Listed records:
::::::

Lemma same_transport_refl s : same_transport s s.
Proof. by constructor. Qed.

Lemma same_transport_trans s1 s2 s3 :
  same_transport s1 s2 → same_transport s2 s3 → same_transport s1 s3.
Proof. intros [] []. constructor; congruence. Qed.

#[export] Instance same_transport_preorder : PreOrder same_transport.
Proof. split; [exact same_transport_refl | exact same_transport_trans]. Qed.

Lemma storage_len_wf s st st' :
  dev_wf s → s_storage s = Some st → length st' = length st →
  dev_wf (set_storage (Some st') s).
Proof.
  intros [? ? ? ? (Hc & st0 & Hst & Hlen)] E Hl. constructor; simpl; try done.
  split; [done |]. exists st'. split; [done |]. simpl. simplify_eq. lia.
Qed.

(** ** Buffer accesses *)
Lemma storage_load_ok s pos n :
  dev_wf s → 0 ≤ pos → 0 ≤ n → pos + n ≤ s_capacity s →
  ∃ st, s_storage s = Some st ∧
    storage_load s pos n = Done (slice (Z.to_nat pos) (Z.to_nat n) st) ∧
    len (slice (Z.to_nat pos) (Z.to_nat n) st) = n.
Proof.
  intros Hwf Hp Hn Hb. destruct (wf_storage _ Hwf) as (_ & st & Hst & Hlen).
  exists st. unfold storage_load. rewrite Hst. cbn.
  rewrite !(proj2 (Z.leb_le _ _)) by lia. cbn.
  repeat split. rewrite length_slice; lia.
Qed.

Lemma storage_store_ok s pos n bs :
  dev_wf s → 0 ≤ pos → 0 ≤ n → pos + n ≤ s_capacity s → len bs = n →
  ∃ st, s_storage s = Some st ∧
    storage_store s pos n bs =
      Done (set_storage (Some (splice (Z.to_nat pos) bs st)) s) ∧
    dev_wf (set_storage (Some (splice (Z.to_nat pos) bs st)) s).
Proof.
  intros Hwf Hp Hn Hb Hbs. destruct (wf_storage _ Hwf) as (_ & st & Hst & Hlen).
  exists st. unfold storage_store. rewrite Hst. cbn.
  rewrite !(proj2 (Z.leb_le _ _)) by lia. cbn.
  do 2 (split; [done |]). eapply storage_len_wf; [done.. |].
  apply length_splice. lia.
Qed.

(** ** Device functions *)
Section Safety.
Context {M F : Type} `{GM : GuestMemory M, !GuestMemoryLaws M, HF : HostFiles F}.
Implicit Types w : machine M F.

(** A step of a data command: it may rewrite the buffer and guest memory. *)
Record data_step w w' : Prop := {
  ds_wf : dev_wf (m_dev w');
  ds_transport : same_transport (m_dev w) (m_dev w');
  ds_msix : m_msix_enabled w' = m_msix_enabled w;
  ds_notified : m_notified w' = m_notified w;
}.

Lemma data_step_refl w : dev_wf (m_dev w) → data_step w w.
Proof. by constructor. Qed.

Lemma data_step_trans w1 w2 w3 :
  data_step w1 w2 → data_step w2 w3 → data_step w1 w3.
Proof. intros [] []. constructor; [done | by etrans | congruence..]. Qed.

Lemma transfer_segment_safe write addr pos n w :
  dev_wf (m_dev w) → 0 ≤ pos → 0 ≤ n → pos + n ≤ s_capacity (m_dev w) →
  ∃ w', transfer_segment write addr pos n w = Done w' ∧ data_step w w'.
Proof.
  intros Hwf Hp Hn Hb. unfold transfer_segment. destruct write.
  - destruct (storage_store_ok (m_dev w) pos n (dma_read (m_mem w) addr n))
      as (st & Hst & -> & Hwf'); [done.. | rewrite dma_read_length; lia |].
    eexists. split; [done |]. by constructor.
  - destruct (storage_load_ok (m_dev w) pos n) as (st & Hst & -> & _); [done.. |].
    eexists. split; [done |]. by constructor.
Qed.

Lemma transfer_sgl_safe write dma offset length k index transferred w :
  dev_wf (m_dev w) → 0 ≤ offset → 0 ≤ transferred ≤ length →
  offset + length ≤ s_capacity (m_dev w) →
  ∃ ok w', transfer_sgl write dma offset length k index transferred w
             = Done (ok, w') ∧ data_step w w'.
Proof.
  intros Hwf Ho. revert index transferred w Hwf.
  induction k as [| k IH]; intros index transferred w Hwf Ht Hb; cbn [transfer_sgl].
  { eauto using data_step_refl. }
  destruct (wf_storage _ Hwf) as [Hcap _].
  case_split; [eauto using data_step_refl |]. bprop.
  destruct (decode_sgl_wf (dma_read (m_mem w) (u64 (dma + index * 16)) 16)) as [Ha Hl].
  { by rewrite dma_read_length. }
  set (d := decode_OpenFlashSglDesc _) in *.
  match goal with Hle : _ ≤ u64 _ |- _ => rewrite u64_small in Hle by lia end.
  destruct (transfer_segment_safe write (d_addr d) (offset + transferred) (d_length d) w)
    as (w1 & -> & Hs1); [done | lia.. |]. outcomes.
  rewrite u64_small by lia.
  destruct (IH (index + 1) (transferred + d_length d) w1) as (ok & w2 & -> & Hs2).
  - apply Hs1.
  - lia.
  - rewrite (st_capacity _ _ (ds_transport _ _ Hs1)). lia.
  - eauto using data_step_trans.
Qed.

Lemma transfer_safe w cmd offset length write :
  dev_wf (m_dev w) → 0 ≤ offset → 0 ≤ length →
  offset + length ≤ s_capacity (m_dev w) →
  ∃ ok w', openflash_transfer w cmd offset length write = Done (ok, w') ∧
    data_step w w'.
Proof.
  intros Hwf Ho Hl Hb. unfold openflash_transfer.
  repeat case_split; eauto using data_step_refl.
  - destruct (transfer_segment_safe write (c_data_addr cmd) offset length w)
      as (w1 & -> & Hs); eauto.
  - apply transfer_sgl_safe; auto; lia.
Qed.

Lemma persist_safe w :
  dev_wf (m_dev w) →
  ∃ ok fs, openflash_persist w = Done (ok, with_files fs w).
Proof.
  intros Hwf. unfold openflash_persist.
  case_split; [| exists true, (m_files w); by destruct w].
  destruct (wf_storage _ Hwf) as [[Hcap _] _].
  destruct (storage_load_ok (m_dev w) 0 (s_capacity (m_dev w)))
    as (st & _ & -> & _); [done | done | lia.. |].
  outcomes. destruct (g_file_set_contents _ _ _) as [fs ok]. eauto.
Qed.

(** A step of [openflash_execute]: only [CREATE_IOQ] touches the queues, and
    only queue 1. *)
Record exec_step (cmd : OpenFlashCommand) w w' : Prop := {
  es_wf : dev_wf (m_dev w');
  es_status : s_status (m_dev w') = s_status (m_dev w);
  es_capacity : s_capacity (m_dev w') = s_capacity (m_dev w);
  es_backing : s_backing_file (m_dev w') = s_backing_file (m_dev w);
  es_msix : m_msix_enabled w' = m_msix_enabled w;
  es_notified : m_notified w' = m_notified w;
  es_queues :
    s_queues (m_dev w') = s_queues (m_dev w) ∨
    c_opcode cmd = OF_ADMIN_CREATE_IOQ ∧
    ∃ v, s_queues (m_dev w') = <[1%nat := created_queue cmd v]> (s_queues (m_dev w));
}.

Lemma data_exec_step cmd w w' : data_step w w' → exec_step cmd w w'.
Proof. intros [? [] ? ?]. constructor; auto. Qed.

Lemma exec_step_refl cmd w : dev_wf (m_dev w) → exec_step cmd w w.
Proof. constructor; auto. Qed.

Lemma created_queue_wf cmd v :
  cmd_wf cmd → 0 ≤ v < OF_MAX_QUEUES → 0 < c_nblocks cmd ≤ 4096 →
  queue_wf (created_queue cmd v).
Proof. intros [] ? ?. constructor; cbn; auto; lia. Qed.

Lemma create_exec_step cmd w v :
  dev_wf (m_dev w) → cmd_wf cmd → c_opcode cmd = OF_ADMIN_CREATE_IOQ →
  0 ≤ v < OF_MAX_QUEUES → 0 < c_nblocks cmd ≤ 4096 →
  exec_step cmd w (with_dev (set_queues
    (<[1%nat := created_queue cmd v]> (s_queues (m_dev w))) (m_dev w)) w).
Proof.
  intros [] Hc Hop Hv Hn. constructor; cbn; try done; [| right; eauto].
  constructor; cbn; try done.
  - by rewrite length_insert.
  - apply Forall_insert; [done |]. by apply created_queue_wf.
Qed.

(** The status codes the device completes commands with. *)
Definition completion_codes : list Z :=
  [OF_SC_SUCCESS; OF_SC_INVALID_OPCODE; OF_SC_INVALID_FIELD; OF_SC_LBA_RANGE;
   OF_SC_INTERNAL].

Lemma completion_codes_range status : status ∈ completion_codes → 0 ≤ status < 2 ^ 16.
Proof.
  unfold completion_codes. intros Hst.
  repeat (apply elem_of_cons in Hst as [-> | Hst]; [done |]). inversion Hst.
Qed.

Definition exec_ok (cmd : OpenFlashCommand) w
    (o : outcome (Z * Z * machine M F)) : Prop :=
  ∃ status result w', o = Done (status, result, w') ∧ exec_step cmd w w' ∧
    status ∈ completion_codes ∧ 0 ≤ result < 2 ^ 64.

Lemma exec_ok_done cmd w w' status result :
  exec_step cmd w w' → status ∈ completion_codes → 0 ≤ result < 2 ^ 64 →
  exec_ok cmd w (Done (status, result, w')).
Proof. unfold exec_ok. eauto 8. Qed.

Ltac in_codes := unfold completion_codes; repeat first [by left | right].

::::::

Exercise:
Find the word "right" in the listing above, then copy each line where it turns up.

Task answer:
  intros [] Hc Hop Hv Hn. constructor; cbn; try done; [| right; eauto].
Ltac in_codes := unfold completion_codes; repeat first [by left | right].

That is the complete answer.